◆ **Prompt**: Pull every line from the records that has the word "simpl" in it.

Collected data
----------
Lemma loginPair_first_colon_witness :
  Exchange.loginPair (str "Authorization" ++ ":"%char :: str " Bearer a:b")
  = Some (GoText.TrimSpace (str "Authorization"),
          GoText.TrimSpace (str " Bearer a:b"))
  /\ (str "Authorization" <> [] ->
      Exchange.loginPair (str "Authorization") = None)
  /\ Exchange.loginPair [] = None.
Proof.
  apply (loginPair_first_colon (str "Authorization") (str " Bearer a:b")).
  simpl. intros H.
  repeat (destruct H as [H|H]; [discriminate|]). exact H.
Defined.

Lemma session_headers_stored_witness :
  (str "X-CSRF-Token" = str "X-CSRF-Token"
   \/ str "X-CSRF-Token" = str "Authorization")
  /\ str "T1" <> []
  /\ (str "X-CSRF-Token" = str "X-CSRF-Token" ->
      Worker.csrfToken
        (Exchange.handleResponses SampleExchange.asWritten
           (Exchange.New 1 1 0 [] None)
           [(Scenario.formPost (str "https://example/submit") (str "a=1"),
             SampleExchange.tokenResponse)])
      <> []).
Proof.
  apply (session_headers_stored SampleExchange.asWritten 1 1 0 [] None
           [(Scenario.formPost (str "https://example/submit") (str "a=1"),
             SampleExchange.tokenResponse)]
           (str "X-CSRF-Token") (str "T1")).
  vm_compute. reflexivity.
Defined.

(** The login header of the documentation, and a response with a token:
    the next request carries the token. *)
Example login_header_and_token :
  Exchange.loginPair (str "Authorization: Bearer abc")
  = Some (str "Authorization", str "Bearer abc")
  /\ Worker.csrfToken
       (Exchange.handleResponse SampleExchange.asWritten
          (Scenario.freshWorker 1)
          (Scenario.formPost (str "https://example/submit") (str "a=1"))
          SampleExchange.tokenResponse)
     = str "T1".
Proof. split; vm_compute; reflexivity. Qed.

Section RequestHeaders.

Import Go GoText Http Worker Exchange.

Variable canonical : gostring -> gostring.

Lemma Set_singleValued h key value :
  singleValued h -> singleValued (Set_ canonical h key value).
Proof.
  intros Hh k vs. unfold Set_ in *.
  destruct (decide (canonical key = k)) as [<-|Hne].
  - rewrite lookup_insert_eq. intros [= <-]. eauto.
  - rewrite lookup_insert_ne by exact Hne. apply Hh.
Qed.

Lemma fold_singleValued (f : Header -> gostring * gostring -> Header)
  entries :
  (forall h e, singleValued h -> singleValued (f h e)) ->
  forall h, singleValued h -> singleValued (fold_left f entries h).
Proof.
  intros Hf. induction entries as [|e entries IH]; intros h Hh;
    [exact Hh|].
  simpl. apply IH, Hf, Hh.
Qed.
----------
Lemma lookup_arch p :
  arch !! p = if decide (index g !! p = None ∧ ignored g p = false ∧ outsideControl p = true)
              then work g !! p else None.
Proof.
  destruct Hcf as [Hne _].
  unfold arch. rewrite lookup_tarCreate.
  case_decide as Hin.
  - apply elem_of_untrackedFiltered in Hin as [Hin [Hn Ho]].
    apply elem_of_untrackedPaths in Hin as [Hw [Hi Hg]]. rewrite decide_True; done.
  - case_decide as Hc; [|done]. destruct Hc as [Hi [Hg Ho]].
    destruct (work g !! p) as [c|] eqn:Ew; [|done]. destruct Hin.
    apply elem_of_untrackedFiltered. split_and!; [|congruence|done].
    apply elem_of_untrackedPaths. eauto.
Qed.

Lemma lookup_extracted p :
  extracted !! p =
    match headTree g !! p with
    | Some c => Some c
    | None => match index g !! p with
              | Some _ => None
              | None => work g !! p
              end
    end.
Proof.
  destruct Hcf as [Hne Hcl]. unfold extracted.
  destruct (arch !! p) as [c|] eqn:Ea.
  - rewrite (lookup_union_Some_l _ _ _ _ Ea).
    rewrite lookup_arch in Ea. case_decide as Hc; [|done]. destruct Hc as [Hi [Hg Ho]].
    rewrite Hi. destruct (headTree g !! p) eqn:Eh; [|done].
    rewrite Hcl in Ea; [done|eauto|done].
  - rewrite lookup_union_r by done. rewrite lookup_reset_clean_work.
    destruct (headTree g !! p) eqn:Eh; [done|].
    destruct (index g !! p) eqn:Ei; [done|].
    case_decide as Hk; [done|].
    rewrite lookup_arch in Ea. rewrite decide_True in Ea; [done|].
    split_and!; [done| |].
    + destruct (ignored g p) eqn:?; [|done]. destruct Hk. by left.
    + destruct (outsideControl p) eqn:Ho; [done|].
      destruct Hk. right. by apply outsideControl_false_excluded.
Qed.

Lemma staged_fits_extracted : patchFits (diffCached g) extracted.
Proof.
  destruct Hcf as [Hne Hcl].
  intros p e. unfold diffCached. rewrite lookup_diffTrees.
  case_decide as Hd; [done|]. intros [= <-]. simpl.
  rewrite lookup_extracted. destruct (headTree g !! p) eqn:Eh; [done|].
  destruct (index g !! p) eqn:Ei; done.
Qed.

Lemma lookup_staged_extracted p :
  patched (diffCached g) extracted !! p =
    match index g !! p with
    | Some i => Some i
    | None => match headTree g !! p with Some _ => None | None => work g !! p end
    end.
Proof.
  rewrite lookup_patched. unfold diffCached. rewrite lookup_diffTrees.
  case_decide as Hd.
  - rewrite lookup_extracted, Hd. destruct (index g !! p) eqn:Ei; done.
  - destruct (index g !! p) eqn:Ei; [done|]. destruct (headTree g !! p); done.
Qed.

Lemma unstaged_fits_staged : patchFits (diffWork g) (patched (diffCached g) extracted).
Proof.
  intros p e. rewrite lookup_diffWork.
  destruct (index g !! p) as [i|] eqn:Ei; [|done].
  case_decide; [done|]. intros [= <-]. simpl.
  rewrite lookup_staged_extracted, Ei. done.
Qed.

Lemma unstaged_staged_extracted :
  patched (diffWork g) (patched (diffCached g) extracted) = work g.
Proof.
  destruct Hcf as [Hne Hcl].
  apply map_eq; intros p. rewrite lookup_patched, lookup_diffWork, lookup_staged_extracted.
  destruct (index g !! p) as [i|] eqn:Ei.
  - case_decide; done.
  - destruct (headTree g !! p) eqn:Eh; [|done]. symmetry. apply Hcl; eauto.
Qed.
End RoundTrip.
----------
◆ **Output**:
  simpl. intros H.
  simpl. apply IH, Hf, Hh.
  case_decide as Hd; [done|]. intros [= <-]. simpl.
  case_decide; [done|]. intros [= <-]. simpl.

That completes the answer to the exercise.